▸ **Record set**:

□ □ □

(** * Beijing new-house data: preprocessing and aggregation

    A shallow embedding of [preprocessing.py] (the record normaliser, the
    batch conversion and the script) and of the load / group / pivot /
    normalise functions and the bar widths of the chart scripts,
    together with the parts of the Python runtime they rely on: Unicode
    strings, [re.findall] for the one pattern used, [float], [round], [int],
    and the pandas operations on small tables. *)

From Stdlib Require Import ZArith NArith QArith Qabs Qround List Bool Lia String Ascii.
From Stdlib Require Import SpecFloat.
From Stdlib Require Import Lqa Permutation.
Import ListNotations.

Set Warnings "-register-all".
Local Open Scope Z_scope.

(* ================================================================== *)
(** * Python runtime                                                    *)
(* ================================================================== *)

Module Py.

(** ** Exceptions and the error monad *)

Inductive exn : Type :=
  | TypeError | ValueError | OverflowError | ZeroDivisionError | KeyError
  | UnicodeEncodeError.

Inductive exc (A : Type) : Type :=
  | Ok (a : A)
  | Raise (e : exn).
Arguments Ok {A} a.
Arguments Raise {A} e.

Definition bind {A B} (m : exc A) (k : A -> exc B) : exc B :=
  match m with
  | Ok a => k a
  | Raise e => Raise e
  end.

Fixpoint mapM {A B} (f : A -> exc B) (l : list A) : exc (list B) :=
  match l with
  | [] => Ok []
  | a :: l' => bind (f a) (fun b => bind (mapM f l') (fun bs => Ok (b :: bs)))
  end.

(** ** Strings: sequences of Unicode code points *)

Definition str := list N.

Fixpoint str_eqb (a b : str) : bool :=
  match a, b with
  | [], [] => true
  | x :: a', y :: b' => N.eqb x y && str_eqb a' b'
  | _, _ => false
  end.

(** String literals of the source are written as UTF-8 text and decoded. *)
Fixpoint utf8 (s : string) : str :=
  match s with
  | EmptyString => []
  | String c0 s0 =>
      let b0 := N_of_ascii c0 in
      if (b0 <? 128)%N then b0 :: utf8 s0
      else match s0 with
      | EmptyString => []
      | String c1 s1 =>
          let b1 := (N_of_ascii c1 - 128)%N in
          if (b0 <? 224)%N then ((b0 - 192) * 64 + b1)%N :: utf8 s1
          else match s1 with
          | EmptyString => []
          | String c2 s2 =>
              let b2 := (N_of_ascii c2 - 128)%N in
              if (b0 <? 240)%N
              then ((b0 - 224) * 4096 + b1 * 64 + b2)%N :: utf8 s2
              else match s2 with
              | EmptyString => []
              | String c3 s3 =>
                  let b3 := (N_of_ascii c3 - 128)%N in
                  ((b0 - 240) * 262144 + b1 * 4096 + b2 * 64 + b3)%N :: utf8 s3
              end
          end
      end
  end.

Arguments utf8 : simpl never.

(** Code points that start a run of ten decimal digits (category Nd,
    Unicode 14.0 as shipped with CPython 3.11). *)
Definition decimal_blocks : list N :=
  [0x30; 0x660; 0x6F0; 0x7C0; 0x966; 0x9E6; 0xA66; 0xAE6; 0xB66; 0xBE6;
   0xC66; 0xCE6; 0xD66; 0xDE6; 0xE50; 0xED0; 0xF20; 0x1040; 0x1090; 0x17E0;
   0x1810; 0x1946; 0x19D0; 0x1A80; 0x1A90; 0x1B50; 0x1BB0; 0x1C40; 0x1C50;
   0xA620; 0xA8D0; 0xA900; 0xA9D0; 0xA9F0; 0xAA50; 0xABF0; 0xFF10; 0x104A0;
   0x10D30; 0x11066; 0x110F0; 0x11136; 0x111D0; 0x112F0; 0x11450; 0x114D0;
   0x11650; 0x116C0; 0x11730; 0x118E0; 0x11950; 0x11C50; 0x11D50; 0x11DA0;
   0x16A60; 0x16AC0; 0x16B50; 0x1E140; 0x1E2F0; 0x1E950; 0x1FBF0]%N.

(** [Py_UNICODE_TODECIMAL]: the digit value of a decimal character.  The
    mathematical digits U+1D7CE..U+1D7FF form five runs in a row. *)
Definition to_decimal (c : N) : option N :=
  match find (fun b => (b <=? c) && (c <? b + 10))%N decimal_blocks with
  | Some b => Some (c - b)%N
  | None =>
      if ((0x1D7CE <=? c) && (c <=? 0x1D7FF))%N
      then Some ((c - 0x1D7CE) mod 10)%N
      else None
  end.

(** The class [\d] of [re] on [str] patterns. *)
Definition is_digit (c : N) : bool :=
  match to_decimal c with Some _ => true | None => false end.

(** The characters for which [str.isspace] holds. *)
Definition whitespace : list N :=
  [9; 10; 11; 12; 13; 0x1C; 0x1D; 0x1E; 0x1F; 0x20; 0x85; 0xA0; 0x1680;
   0x2000; 0x2001; 0x2002; 0x2003; 0x2004; 0x2005; 0x2006; 0x2007; 0x2008;
   0x2009; 0x200A; 0x2028; 0x2029; 0x202F; 0x205F; 0x3000]%N.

□ □ □

Would you set down, word for word, the lines from the opening of the entries above through the line with "(** ** Strings: sequences", both included, and no others?

(** * Beijing new-house data: preprocessing and aggregation

    A shallow embedding of [preprocessing.py] (the record normaliser, the
    batch conversion and the script) and of the load / group / pivot /
    normalise functions and the bar widths of the chart scripts,
    together with the parts of the Python runtime they rely on: Unicode
    strings, [re.findall] for the one pattern used, [float], [round], [int],
    and the pandas operations on small tables. *)

From Stdlib Require Import ZArith NArith QArith Qabs Qround List Bool Lia String Ascii.
From Stdlib Require Import SpecFloat.
From Stdlib Require Import Lqa Permutation.
Import ListNotations.

Set Warnings "-register-all".
Local Open Scope Z_scope.

(* ================================================================== *)
(** * Python runtime                                                    *)
(* ================================================================== *)

Module Py.

(** ** Exceptions and the error monad *)

Inductive exn : Type :=
  | TypeError | ValueError | OverflowError | ZeroDivisionError | KeyError
  | UnicodeEncodeError.

Inductive exc (A : Type) : Type :=
  | Ok (a : A)
  | Raise (e : exn).
Arguments Ok {A} a.
Arguments Raise {A} e.

Definition bind {A B} (m : exc A) (k : A -> exc B) : exc B :=
  match m with
  | Ok a => k a
  | Raise e => Raise e
  end.

Fixpoint mapM {A B} (f : A -> exc B) (l : list A) : exc (list B) :=
  match l with
  | [] => Ok []
  | a :: l' => bind (f a) (fun b => bind (mapM f l') (fun bs => Ok (b :: bs)))
  end.

(** ** Strings: sequences of Unicode code points *)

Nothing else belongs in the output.